Stored items:

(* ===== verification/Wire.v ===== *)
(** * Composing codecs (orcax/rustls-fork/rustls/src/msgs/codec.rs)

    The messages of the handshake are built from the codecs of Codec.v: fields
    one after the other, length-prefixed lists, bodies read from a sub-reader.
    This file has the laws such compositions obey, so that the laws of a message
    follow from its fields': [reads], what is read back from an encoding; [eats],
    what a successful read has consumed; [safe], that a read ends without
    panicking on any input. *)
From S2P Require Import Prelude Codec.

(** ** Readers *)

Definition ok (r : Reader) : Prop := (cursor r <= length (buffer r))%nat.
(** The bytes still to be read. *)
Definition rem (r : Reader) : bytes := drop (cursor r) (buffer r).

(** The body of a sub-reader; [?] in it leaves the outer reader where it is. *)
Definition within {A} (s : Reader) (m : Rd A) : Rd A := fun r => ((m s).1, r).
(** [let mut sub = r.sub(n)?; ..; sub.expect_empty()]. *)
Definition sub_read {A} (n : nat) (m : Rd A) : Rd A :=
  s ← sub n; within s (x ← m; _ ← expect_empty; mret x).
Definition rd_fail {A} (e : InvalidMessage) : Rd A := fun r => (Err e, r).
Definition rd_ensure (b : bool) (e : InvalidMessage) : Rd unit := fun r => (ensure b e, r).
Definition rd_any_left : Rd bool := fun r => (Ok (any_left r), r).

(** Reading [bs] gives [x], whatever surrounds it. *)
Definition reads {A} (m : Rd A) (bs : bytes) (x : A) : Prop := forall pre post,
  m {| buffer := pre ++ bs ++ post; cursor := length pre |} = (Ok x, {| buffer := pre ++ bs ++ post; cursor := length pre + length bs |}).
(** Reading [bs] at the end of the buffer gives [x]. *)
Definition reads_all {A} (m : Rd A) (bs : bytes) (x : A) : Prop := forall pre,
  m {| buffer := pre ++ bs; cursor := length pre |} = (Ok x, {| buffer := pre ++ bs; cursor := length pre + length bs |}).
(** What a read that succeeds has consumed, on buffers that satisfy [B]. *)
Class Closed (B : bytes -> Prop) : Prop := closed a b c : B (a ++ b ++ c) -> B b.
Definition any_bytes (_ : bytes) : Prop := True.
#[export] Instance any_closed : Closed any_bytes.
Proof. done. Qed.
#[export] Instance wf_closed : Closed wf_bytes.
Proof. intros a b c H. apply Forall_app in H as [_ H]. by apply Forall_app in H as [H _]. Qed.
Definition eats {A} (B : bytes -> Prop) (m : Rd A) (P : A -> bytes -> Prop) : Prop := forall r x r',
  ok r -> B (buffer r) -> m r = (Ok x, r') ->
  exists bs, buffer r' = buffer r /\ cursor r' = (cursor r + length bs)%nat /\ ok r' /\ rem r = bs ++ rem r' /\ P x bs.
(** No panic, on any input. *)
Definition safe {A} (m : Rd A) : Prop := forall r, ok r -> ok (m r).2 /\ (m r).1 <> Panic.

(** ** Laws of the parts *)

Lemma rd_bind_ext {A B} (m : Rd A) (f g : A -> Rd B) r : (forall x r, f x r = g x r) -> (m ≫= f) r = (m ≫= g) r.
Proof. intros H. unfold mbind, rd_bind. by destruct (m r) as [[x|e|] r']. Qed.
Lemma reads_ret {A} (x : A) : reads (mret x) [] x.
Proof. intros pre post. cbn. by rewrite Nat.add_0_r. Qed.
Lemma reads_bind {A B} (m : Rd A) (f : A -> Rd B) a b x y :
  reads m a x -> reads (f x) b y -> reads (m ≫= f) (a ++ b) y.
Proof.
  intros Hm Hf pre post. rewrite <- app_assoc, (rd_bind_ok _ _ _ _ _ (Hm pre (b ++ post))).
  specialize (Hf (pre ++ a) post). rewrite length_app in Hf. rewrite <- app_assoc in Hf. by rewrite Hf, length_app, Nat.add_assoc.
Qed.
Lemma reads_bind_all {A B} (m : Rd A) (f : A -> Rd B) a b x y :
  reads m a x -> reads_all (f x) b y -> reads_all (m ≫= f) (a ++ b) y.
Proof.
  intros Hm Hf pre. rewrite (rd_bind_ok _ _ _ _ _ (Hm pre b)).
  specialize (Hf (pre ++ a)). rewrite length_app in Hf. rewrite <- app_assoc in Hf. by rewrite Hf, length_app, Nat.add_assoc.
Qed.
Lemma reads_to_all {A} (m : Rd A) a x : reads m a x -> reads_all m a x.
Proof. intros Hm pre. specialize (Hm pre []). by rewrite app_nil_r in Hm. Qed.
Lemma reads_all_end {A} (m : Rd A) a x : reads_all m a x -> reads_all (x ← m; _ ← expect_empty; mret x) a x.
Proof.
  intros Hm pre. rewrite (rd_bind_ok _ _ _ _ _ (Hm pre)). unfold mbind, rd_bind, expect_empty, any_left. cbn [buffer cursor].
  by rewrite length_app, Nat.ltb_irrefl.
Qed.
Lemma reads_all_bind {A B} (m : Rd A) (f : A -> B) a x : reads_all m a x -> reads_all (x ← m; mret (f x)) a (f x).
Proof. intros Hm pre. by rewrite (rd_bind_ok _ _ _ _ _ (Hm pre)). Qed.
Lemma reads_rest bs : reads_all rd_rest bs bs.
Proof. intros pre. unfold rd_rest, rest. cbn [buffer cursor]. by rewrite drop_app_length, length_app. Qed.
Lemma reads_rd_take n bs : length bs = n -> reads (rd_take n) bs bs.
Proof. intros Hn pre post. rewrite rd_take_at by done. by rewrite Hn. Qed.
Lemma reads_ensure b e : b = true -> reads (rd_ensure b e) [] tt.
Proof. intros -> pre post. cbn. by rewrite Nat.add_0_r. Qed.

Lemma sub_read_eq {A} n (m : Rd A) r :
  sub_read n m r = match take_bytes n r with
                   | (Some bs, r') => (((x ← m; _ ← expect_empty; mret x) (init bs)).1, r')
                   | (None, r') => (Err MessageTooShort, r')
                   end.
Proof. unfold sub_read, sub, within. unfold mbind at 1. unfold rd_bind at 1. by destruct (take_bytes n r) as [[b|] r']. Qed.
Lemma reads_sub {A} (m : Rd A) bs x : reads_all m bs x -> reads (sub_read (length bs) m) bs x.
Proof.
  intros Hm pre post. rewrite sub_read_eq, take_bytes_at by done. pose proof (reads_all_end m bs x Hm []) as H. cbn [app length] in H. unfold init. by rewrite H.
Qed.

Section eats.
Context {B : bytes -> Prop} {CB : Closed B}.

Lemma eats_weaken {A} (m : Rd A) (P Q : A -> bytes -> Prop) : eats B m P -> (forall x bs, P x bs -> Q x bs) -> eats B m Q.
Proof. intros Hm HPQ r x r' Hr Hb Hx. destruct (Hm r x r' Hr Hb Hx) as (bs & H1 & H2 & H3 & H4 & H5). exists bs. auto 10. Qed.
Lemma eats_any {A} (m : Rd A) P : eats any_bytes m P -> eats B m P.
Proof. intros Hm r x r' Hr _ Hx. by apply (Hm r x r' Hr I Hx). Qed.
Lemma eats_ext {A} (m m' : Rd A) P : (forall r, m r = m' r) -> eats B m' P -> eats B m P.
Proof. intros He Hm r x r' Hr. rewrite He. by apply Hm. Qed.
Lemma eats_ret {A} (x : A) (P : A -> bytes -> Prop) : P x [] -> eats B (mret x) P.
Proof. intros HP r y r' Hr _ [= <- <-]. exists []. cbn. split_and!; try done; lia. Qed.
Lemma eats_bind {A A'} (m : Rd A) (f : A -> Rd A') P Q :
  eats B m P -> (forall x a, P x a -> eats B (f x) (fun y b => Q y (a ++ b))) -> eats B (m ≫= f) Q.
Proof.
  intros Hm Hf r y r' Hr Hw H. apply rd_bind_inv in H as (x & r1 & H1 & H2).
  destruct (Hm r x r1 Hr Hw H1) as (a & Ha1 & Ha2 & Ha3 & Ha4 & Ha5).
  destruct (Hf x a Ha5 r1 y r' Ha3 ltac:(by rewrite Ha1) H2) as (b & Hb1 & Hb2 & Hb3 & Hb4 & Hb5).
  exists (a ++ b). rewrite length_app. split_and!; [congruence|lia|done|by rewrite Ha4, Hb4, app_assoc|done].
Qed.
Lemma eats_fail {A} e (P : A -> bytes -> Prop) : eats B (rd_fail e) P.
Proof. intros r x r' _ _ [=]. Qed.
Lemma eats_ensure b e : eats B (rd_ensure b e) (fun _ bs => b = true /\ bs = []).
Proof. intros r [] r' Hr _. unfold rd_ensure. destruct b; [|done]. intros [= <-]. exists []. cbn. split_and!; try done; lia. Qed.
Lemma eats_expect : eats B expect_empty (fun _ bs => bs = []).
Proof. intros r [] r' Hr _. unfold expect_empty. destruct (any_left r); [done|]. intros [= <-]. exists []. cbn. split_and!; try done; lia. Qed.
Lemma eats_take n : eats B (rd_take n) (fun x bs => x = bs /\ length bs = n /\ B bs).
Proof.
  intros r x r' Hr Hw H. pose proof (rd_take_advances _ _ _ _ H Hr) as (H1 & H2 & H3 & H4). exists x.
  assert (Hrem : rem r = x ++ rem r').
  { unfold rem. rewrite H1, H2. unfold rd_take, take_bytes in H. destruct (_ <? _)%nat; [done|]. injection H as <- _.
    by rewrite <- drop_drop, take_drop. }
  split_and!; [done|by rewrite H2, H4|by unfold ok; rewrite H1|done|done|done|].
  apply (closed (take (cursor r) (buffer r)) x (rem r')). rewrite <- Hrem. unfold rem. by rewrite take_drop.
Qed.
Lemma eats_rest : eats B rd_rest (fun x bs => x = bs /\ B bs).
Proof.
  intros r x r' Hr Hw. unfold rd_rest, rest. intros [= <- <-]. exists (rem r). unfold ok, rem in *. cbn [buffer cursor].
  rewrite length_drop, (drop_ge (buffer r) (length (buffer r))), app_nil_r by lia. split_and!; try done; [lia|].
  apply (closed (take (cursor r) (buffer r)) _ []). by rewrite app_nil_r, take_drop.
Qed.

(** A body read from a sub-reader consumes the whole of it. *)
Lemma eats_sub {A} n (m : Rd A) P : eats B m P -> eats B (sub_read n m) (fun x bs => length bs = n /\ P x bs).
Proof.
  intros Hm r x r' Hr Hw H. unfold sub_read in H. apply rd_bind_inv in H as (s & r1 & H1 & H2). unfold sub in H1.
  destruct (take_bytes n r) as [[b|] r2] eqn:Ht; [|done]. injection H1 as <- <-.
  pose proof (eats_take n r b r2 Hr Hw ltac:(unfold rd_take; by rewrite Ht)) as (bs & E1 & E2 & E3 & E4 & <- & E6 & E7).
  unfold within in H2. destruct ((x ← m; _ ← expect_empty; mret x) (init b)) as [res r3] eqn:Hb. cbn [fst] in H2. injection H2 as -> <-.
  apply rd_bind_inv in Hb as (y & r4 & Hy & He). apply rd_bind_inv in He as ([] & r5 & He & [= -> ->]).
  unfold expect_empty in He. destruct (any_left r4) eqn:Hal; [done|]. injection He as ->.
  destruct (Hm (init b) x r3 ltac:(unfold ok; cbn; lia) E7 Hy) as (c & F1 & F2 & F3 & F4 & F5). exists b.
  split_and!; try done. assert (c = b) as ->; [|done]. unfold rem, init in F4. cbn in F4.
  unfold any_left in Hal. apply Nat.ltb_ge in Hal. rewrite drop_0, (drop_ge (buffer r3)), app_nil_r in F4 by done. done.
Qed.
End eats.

WORK TO COMPLETE: Beginning at the first line above, repeat exactly until the line containing "(** What a read", which is included.

RESPONSE TO THE EXERCISE:
(* ===== verification/Wire.v ===== *)
(** * Composing codecs (orcax/rustls-fork/rustls/src/msgs/codec.rs)

    The messages of the handshake are built from the codecs of Codec.v: fields
    one after the other, length-prefixed lists, bodies read from a sub-reader.
    This file has the laws such compositions obey, so that the laws of a message
    follow from its fields': [reads], what is read back from an encoding; [eats],
    what a successful read has consumed; [safe], that a read ends without
    panicking on any input. *)
From S2P Require Import Prelude Codec.

(** ** Readers *)

Definition ok (r : Reader) : Prop := (cursor r <= length (buffer r))%nat.
(** The bytes still to be read. *)
Definition rem (r : Reader) : bytes := drop (cursor r) (buffer r).

(** The body of a sub-reader; [?] in it leaves the outer reader where it is. *)
Definition within {A} (s : Reader) (m : Rd A) : Rd A := fun r => ((m s).1, r).
(** [let mut sub = r.sub(n)?; ..; sub.expect_empty()]. *)
Definition sub_read {A} (n : nat) (m : Rd A) : Rd A :=
  s ← sub n; within s (x ← m; _ ← expect_empty; mret x).
Definition rd_fail {A} (e : InvalidMessage) : Rd A := fun r => (Err e, r).
Definition rd_ensure (b : bool) (e : InvalidMessage) : Rd unit := fun r => (ensure b e, r).
Definition rd_any_left : Rd bool := fun r => (Ok (any_left r), r).

(** Reading [bs] gives [x], whatever surrounds it. *)
Definition reads {A} (m : Rd A) (bs : bytes) (x : A) : Prop := forall pre post,
  m {| buffer := pre ++ bs ++ post; cursor := length pre |} = (Ok x, {| buffer := pre ++ bs ++ post; cursor := length pre + length bs |}).
(** Reading [bs] at the end of the buffer gives [x]. *)
Definition reads_all {A} (m : Rd A) (bs : bytes) (x : A) : Prop := forall pre,
  m {| buffer := pre ++ bs; cursor := length pre |} = (Ok x, {| buffer := pre ++ bs; cursor := length pre + length bs |}).
(** What a read that succeeds has consumed, on buffers that satisfy [B]. *)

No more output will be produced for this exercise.